(Data records)
=== Begin Enclosure ===
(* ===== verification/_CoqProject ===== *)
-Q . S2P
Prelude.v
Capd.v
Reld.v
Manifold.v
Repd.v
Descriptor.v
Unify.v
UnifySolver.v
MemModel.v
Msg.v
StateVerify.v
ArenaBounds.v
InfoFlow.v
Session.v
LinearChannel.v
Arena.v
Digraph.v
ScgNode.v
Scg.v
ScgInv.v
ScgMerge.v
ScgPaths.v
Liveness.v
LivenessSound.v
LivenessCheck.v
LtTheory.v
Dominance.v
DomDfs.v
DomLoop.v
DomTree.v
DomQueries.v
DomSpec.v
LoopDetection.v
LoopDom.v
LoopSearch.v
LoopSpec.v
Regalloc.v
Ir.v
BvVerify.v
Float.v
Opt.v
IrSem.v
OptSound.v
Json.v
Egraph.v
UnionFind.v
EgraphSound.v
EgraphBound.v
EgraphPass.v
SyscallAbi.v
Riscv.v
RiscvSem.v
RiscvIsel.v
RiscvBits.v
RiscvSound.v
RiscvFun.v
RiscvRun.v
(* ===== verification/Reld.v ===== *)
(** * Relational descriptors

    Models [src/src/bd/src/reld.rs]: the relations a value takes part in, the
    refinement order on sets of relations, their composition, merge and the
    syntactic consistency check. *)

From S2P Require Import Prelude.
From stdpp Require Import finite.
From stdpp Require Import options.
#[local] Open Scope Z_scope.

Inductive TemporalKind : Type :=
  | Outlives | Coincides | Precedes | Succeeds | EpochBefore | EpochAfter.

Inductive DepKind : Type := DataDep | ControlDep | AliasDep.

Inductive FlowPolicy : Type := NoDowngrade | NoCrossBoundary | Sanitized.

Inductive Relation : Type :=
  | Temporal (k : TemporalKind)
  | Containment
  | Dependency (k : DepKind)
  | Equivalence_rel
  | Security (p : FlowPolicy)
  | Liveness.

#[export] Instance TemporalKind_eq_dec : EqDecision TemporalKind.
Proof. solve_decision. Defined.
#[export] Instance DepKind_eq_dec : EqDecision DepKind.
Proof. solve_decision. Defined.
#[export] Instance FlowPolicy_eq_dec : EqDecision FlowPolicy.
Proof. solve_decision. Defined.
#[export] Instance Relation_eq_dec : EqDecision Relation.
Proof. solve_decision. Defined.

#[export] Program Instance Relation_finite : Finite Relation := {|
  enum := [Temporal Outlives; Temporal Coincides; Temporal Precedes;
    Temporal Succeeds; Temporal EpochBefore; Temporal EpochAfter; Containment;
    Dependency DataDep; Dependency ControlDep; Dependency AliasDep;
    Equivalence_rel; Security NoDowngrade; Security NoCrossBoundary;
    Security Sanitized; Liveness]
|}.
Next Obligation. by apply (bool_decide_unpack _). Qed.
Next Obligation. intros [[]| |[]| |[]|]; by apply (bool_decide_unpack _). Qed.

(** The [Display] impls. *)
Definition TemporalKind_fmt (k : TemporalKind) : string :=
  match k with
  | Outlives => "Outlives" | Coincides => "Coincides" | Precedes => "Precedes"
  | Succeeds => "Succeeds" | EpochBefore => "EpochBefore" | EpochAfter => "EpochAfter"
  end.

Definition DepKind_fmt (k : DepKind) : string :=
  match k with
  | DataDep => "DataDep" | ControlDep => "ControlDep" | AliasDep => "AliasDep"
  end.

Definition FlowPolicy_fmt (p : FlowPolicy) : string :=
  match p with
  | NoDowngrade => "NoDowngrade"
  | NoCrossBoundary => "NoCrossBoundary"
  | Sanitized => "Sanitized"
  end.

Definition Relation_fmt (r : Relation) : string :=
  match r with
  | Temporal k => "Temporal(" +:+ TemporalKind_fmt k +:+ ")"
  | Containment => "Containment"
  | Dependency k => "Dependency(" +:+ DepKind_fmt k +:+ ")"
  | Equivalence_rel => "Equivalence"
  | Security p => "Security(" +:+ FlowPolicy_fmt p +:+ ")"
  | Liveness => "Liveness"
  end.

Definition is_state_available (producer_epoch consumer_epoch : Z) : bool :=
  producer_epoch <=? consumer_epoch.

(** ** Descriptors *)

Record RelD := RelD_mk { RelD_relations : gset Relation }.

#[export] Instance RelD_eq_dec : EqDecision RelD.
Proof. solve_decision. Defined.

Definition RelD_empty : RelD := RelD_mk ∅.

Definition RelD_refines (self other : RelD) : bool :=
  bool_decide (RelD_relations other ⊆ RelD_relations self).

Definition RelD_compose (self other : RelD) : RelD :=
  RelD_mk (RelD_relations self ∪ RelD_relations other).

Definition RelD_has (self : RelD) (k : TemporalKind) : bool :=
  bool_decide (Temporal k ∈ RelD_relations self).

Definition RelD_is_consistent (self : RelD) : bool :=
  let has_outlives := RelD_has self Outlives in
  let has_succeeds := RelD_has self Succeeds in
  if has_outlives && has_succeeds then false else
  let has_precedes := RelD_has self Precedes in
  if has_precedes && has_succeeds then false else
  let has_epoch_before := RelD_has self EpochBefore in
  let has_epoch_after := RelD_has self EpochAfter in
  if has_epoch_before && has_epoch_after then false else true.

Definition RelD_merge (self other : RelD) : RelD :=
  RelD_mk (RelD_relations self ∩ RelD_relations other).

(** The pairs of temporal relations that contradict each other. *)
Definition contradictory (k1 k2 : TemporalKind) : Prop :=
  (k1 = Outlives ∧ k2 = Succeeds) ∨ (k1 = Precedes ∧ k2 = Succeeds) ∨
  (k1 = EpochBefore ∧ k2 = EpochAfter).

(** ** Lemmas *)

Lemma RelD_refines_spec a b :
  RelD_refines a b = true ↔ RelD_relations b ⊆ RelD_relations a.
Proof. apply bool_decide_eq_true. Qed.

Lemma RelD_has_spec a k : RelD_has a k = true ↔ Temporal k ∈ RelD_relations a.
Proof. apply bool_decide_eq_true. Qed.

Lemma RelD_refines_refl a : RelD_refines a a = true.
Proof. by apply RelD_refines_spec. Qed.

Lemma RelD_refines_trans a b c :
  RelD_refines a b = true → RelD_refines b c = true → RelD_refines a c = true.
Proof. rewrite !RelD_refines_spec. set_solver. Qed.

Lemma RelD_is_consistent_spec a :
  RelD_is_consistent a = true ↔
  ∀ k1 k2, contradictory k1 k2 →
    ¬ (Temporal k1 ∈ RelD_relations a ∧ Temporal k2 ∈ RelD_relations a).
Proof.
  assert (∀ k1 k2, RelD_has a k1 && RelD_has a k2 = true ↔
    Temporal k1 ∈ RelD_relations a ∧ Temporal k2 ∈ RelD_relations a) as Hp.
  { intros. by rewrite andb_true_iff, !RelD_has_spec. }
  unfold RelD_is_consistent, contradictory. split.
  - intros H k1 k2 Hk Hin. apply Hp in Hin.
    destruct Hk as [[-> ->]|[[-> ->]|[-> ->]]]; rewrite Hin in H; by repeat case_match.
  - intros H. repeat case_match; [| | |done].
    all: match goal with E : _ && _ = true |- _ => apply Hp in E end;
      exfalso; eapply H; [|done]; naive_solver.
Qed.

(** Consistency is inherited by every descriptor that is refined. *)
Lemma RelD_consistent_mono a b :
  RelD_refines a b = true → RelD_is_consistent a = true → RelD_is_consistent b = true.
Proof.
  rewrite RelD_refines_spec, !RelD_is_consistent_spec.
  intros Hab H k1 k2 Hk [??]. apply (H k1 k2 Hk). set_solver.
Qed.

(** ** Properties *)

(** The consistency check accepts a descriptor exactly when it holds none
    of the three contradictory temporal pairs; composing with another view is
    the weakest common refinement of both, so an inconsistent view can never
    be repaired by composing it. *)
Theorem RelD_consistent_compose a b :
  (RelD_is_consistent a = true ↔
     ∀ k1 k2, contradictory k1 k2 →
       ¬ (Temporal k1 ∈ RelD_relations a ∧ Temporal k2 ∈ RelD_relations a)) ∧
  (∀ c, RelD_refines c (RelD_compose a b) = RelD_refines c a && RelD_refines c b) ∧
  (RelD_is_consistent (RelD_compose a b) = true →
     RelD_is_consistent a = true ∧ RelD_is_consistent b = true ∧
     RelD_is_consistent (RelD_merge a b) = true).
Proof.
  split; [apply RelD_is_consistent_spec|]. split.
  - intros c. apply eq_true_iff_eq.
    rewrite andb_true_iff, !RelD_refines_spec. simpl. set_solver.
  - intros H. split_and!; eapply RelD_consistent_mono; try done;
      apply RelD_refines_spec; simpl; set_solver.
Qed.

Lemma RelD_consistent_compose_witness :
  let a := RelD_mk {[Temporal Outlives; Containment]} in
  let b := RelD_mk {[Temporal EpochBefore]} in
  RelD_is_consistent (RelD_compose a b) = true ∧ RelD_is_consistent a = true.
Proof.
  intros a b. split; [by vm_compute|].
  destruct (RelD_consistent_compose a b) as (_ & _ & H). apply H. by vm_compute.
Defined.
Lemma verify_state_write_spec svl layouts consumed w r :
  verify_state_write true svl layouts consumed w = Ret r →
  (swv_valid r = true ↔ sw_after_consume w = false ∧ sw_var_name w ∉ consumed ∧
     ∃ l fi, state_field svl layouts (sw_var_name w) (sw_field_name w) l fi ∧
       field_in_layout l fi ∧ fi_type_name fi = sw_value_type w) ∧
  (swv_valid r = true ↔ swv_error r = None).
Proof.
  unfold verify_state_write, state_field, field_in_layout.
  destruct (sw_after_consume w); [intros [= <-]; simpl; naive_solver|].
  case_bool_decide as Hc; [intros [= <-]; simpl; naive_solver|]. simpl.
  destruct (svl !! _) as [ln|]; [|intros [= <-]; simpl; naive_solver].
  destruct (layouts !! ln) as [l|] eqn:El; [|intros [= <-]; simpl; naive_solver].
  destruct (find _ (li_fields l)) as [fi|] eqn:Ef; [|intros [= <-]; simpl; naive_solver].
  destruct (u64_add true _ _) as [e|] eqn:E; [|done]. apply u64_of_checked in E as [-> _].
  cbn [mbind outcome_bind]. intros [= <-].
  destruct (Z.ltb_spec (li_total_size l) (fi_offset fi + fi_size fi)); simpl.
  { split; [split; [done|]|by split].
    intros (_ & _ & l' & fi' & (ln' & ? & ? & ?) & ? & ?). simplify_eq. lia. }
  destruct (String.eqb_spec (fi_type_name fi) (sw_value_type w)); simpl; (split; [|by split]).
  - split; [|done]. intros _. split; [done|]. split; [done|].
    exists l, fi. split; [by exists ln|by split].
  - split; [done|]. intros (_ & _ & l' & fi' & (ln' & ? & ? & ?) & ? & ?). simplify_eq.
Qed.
=== End Enclosure ===
Look above for the line with "Lemma RelD_has_spec a" and the line with "assert (∀ k1"; transcribe both and all lines in between, exactly, and nothing else.

Lemma RelD_has_spec a k : RelD_has a k = true ↔ Temporal k ∈ RelD_relations a.
Proof. apply bool_decide_eq_true. Qed.

Lemma RelD_refines_refl a : RelD_refines a a = true.
Proof. by apply RelD_refines_spec. Qed.

Lemma RelD_refines_trans a b c :
  RelD_refines a b = true → RelD_refines b c = true → RelD_refines a c = true.
Proof. rewrite !RelD_refines_spec. set_solver. Qed.

Lemma RelD_is_consistent_spec a :
  RelD_is_consistent a = true ↔
  ∀ k1 k2, contradictory k1 k2 →
    ¬ (Temporal k1 ∈ RelD_relations a ∧ Temporal k2 ∈ RelD_relations a).
Proof.
  assert (∀ k1 k2, RelD_has a k1 && RelD_has a k2 = true ↔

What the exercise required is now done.